**Work required**
Your answer should consist only of the lines below from the one with "rewrite (currentAdCost_stagnant inputs" through the one with "CompoundDataItem.adCost r2 = ofZ", copied exactly.
─── Task input
(** * Further properties, in the order of the code *)

(** ** The checkbox and the single-period results *)

(** Ticking the checkbox changes one result only, the net profit: ticked
    it is the profit before ad cost, unticked it is that profit less the
    ad cost; the nine other results are the same. *)
Theorem checkbox_changes_profit_only (inputs : InputValues) :
  exists ticked unticked,
    calculate (onFirstMonthFreeChange inputs true) = Ok ticked /\
    calculate (onFirstMonthFreeChange inputs false) = Ok unticked /\
    profit ticked = profitBeforeAdCost ticked /\
    profit unticked = profitBeforeAdCost unticked - adCost inputs /\
    revenue ticked = revenue unticked /\
    profitBeforeAdCost ticked = profitBeforeAdCost unticked /\
    numberOfSales ticked = numberOfSales unticked /\
    cpa ticked = cpa unticked /\
    roasActual ticked = roasActual unticked /\
    seatCount ticked = seatCount unticked /\
    dailyCost ticked = dailyCost unticked /\
    affiliateAmount ticked = affiliateAmount unticked /\
    profitAmount ticked = profitAmount unticked.
Proof.
  exists (resultsOf (onFirstMonthFreeChange inputs true)),
         (resultsOf (onFirstMonthFreeChange inputs false)).
  split; [apply calculate_ok |]. split; [apply calculate_ok |].
  repeat split.
Qed.

(** With [months >= 1], row 1 of the projection starts from the
    single-period figures of the same run of the effect: it spends the
    baseline, its revenue is the revenue of the results, and its
    cumulative revenue is that revenue added to 0. *)
Theorem first_month_matches_results (inputs : InputValues) :
  1 <= months inputs ->
  exists results rows r1,
    runEffect inputs = Ok (results, rows) /\
    nth_error rows 1 = Some r1 /\
    CompoundDataItem.adCost r1 = adCost inputs /\
    CompoundDataItem.revenue r1 = revenue results /\
    CompoundDataItem.cumulativeRevenue r1 = 0 + revenue results.
Proof.
  intros Hmonths.
  exists (resultsOf inputs), (data (stateAt inputs (passes inputs))),
         (itemAt inputs 1 (stateAt inputs 1)).
  split.
  { unfold runEffect. rewrite calculate_ok. cbn [bind].
    rewrite calculateCompoundEffect_ok. reflexivity. }
  split; [apply nth_error_data_stateAt, one_lt_passes, Hmonths |].
  repeat split.
Qed.

Lemma first_month_matches_results_witness :
  exists results rows r1,
    runEffect defaultInputs = Ok (results, rows) /\
    nth_error rows 1 = Some r1 /\
    CompoundDataItem.revenue r1 = revenue results.
Proof.
  destruct (first_month_matches_results defaultInputs)
    as [results [rows [r1 [Hrun [H1 [_ [Hrev _]]]]]]].
  - discriminate.
  - exists results, rows, r1. split; [exact Hrun |].
    split; [exact H1 | exact Hrev].
Defined.

(** ** How the spend evolves *)

(** The spend on entry to any month when the baseline month makes no
    profit. *)
Lemma currentAdCost_stagnant (inputs : InputValues) (k : nat) :
  monthlyProfitOf inputs (adCost inputs) <= 0 ->
  currentAdCost (stateAt inputs k) = adCost inputs.
Proof.
  intros H. induction k as [| k IH]; [reflexivity |].
  destruct k as [| k]; [reflexivity |].
  change (stateAt inputs (S (S k)))
    with (stepState inputs (S k) (stateAt inputs (S k))).
  cbn [stepState currentAdCost]. rewrite IH.
  apply if_gtb_nonpos, H.
Qed.

(** No compounding without profit: when the profit of row 1 is not
    positive, every later month spends the baseline again and repeats the
    revenue and the profit of row 1. *)
Theorem no_profit_no_compounding (inputs : InputValues) (monthlyProfit : Qc) :
  exists rows,
    calculateCompoundEffect inputs monthlyProfit = Ok rows /\
    forall r1 : CompoundDataItem.t,
      nth_error rows 1 = Some r1 ->
      CompoundDataItem.profit r1 <= 0 ->
      forall (m : nat) (r : CompoundDataItem.t),
        nth_error rows (S m) = Some r ->
        CompoundDataItem.adCost r = adCost inputs /\
        CompoundDataItem.revenue r = CompoundDataItem.revenue r1 /\
        CompoundDataItem.profit r = CompoundDataItem.profit r1.
Proof.
  exists (data (stateAt inputs (passes inputs))).
  split; [apply calculateCompoundEffect_ok |].
  intros r1 Hr1 Hprofit m r Hr.
  apply nth_error_rows in Hr1 as [_ ->]. apply nth_error_rows in Hr as [_ ->].
  change (monthlyProfitOf inputs (adCost inputs) <= 0) in Hprofit.
  cbn [itemAt CompoundDataItem.adCost CompoundDataItem.profit
       CompoundDataItem.revenue].
  rewrite (currentAdCost_stagnant inputs (S m) Hprofit).
  repeat split.
Qed.

Lemma no_profit_no_compounding_witness :
  exists rows r1 r2,
    calculateCompoundEffect (withMonthsRoas (ofZ 2) (- ofZ 300)) 0 = Ok rows /\
    nth_error rows 1 = Some r1 /\
    nth_error rows 2 = Some r2 /\
    CompoundDataItem.profit r1 <= 0 /\
    CompoundDataItem.adCost r2 = ofZ 500000 /\
    CompoundDataItem.profit r2 = CompoundDataItem.profit r1.
Proof.
  destruct (no_profit_no_compounding (withMonthsRoas (ofZ 2) (- ofZ 300)) 0)
    as [rows [Hrun Hrows]].
  set (inputs := withMonthsRoas (ofZ 2) (- ofZ 300)) in *.
  assert (H1 : nth_error rows 1 = Some (itemAt inputs 1 (stateAt inputs 1))).
  { apply (nth_error_run inputs 0 rows 1 Hrun). vm_compute. lia. }
  assert (H2 : nth_error rows 2 = Some (itemAt inputs 2 (stateAt inputs 2))).
  { apply (nth_error_run inputs 0 rows 2 Hrun). vm_compute. lia. }
  assert (Hloss : CompoundDataItem.profit (itemAt inputs 1 (stateAt inputs 1))
                  <= 0) by (vm_compute; discriminate).
  destruct (Hrows _ H1 Hloss 1%nat _ H2) as [Hcost [_ Hprofit]].
  exists rows, (itemAt inputs 1 (stateAt inputs 1)),
         (itemAt inputs 2 (stateAt inputs 2)).
  split; [exact Hrun |]. split; [exact H1 |]. split; [exact H2 |].
  split; [exact Hloss |]. split; [exact Hcost | exact Hprofit].
Defined.

(** ** The accumulators as running totals *)

Lemma tl_data_stateAt (inputs : InputValues) (n : nat) :
  tl (data (stateAt inputs (S n))) =
  map (fun j => itemAt inputs j (stateAt inputs j)) (seq 1 n).
Proof. rewrite data_stateAt. reflexivity. Qed.

(** The accumulators on entry to month [k + 1] are the left-to-right
    totals of the rows of months 1 to [k], with the additions the code
    makes. *)
Lemma stateAt_running_totals (inputs : InputValues) (k : nat) :
  let pushed :=
    map (fun j => itemAt inputs j (stateAt inputs j)) (seq 1 k) in
  cumulativeRevenue (stateAt inputs (S k)) =
    fold_left (fun acc x => acc + CompoundDataItem.revenue x) pushed 0 /\
  cumulativeAdCost (stateAt inputs (S k)) =
    fold_left
      (fun acc x =>
         if (CompoundDataItem.month x =? 1) && firstMonthFree inputs
         then acc else acc + CompoundDataItem.adCost x) pushed 0 /\
  cumulativeProfit (stateAt inputs (S k)) =
    fold_left
      (fun acc x =>
         acc + (if (CompoundDataItem.month x =? 1) && firstMonthFree inputs
                then CompoundDataItem.profit x
                else CompoundDataItem.profit x - CompoundDataItem.adCost x))
      pushed 0.
Proof.
  cbv zeta. induction k as [| k (IHr & IHa & IHp)].
  - repeat split.
  - rewrite seq_S, map_app, !fold_left_app. cbn [map fold_left Nat.add].
    rewrite <- IHr, <- IHa, <- IHp.
    replace (CompoundDataItem.month
               (itemAt inputs (S k) (stateAt inputs (S k))))
      with (ofNat (S k)) by reflexivity.
    rewrite ofNat_eqb_1. fold (waived inputs (S k)).
    change (stateAt inputs (S (S k)))
      with (stepState inputs (S k) (stateAt inputs (S k))).
    set (st := stateAt inputs (S k)).
    cbn [stepState itemAt cumulativeRevenue cumulativeAdCost cumulativeProfit
         CompoundDataItem.cumulativeRevenue CompoundDataItem.cumulativeAdCost
         CompoundDataItem.cumulativeProfit CompoundDataItem.revenue
         CompoundDataItem.adCost CompoundDataItem.profit].
    destruct (waived inputs (S k)); repeat split.
Qed.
──────
**Written solution**
  rewrite (currentAdCost_stagnant inputs (S m) Hprofit).
  repeat split.
Qed.

Lemma no_profit_no_compounding_witness :
  exists rows r1 r2,
    calculateCompoundEffect (withMonthsRoas (ofZ 2) (- ofZ 300)) 0 = Ok rows /\
    nth_error rows 1 = Some r1 /\
    nth_error rows 2 = Some r2 /\
    CompoundDataItem.profit r1 <= 0 /\
    CompoundDataItem.adCost r2 = ofZ 500000 /\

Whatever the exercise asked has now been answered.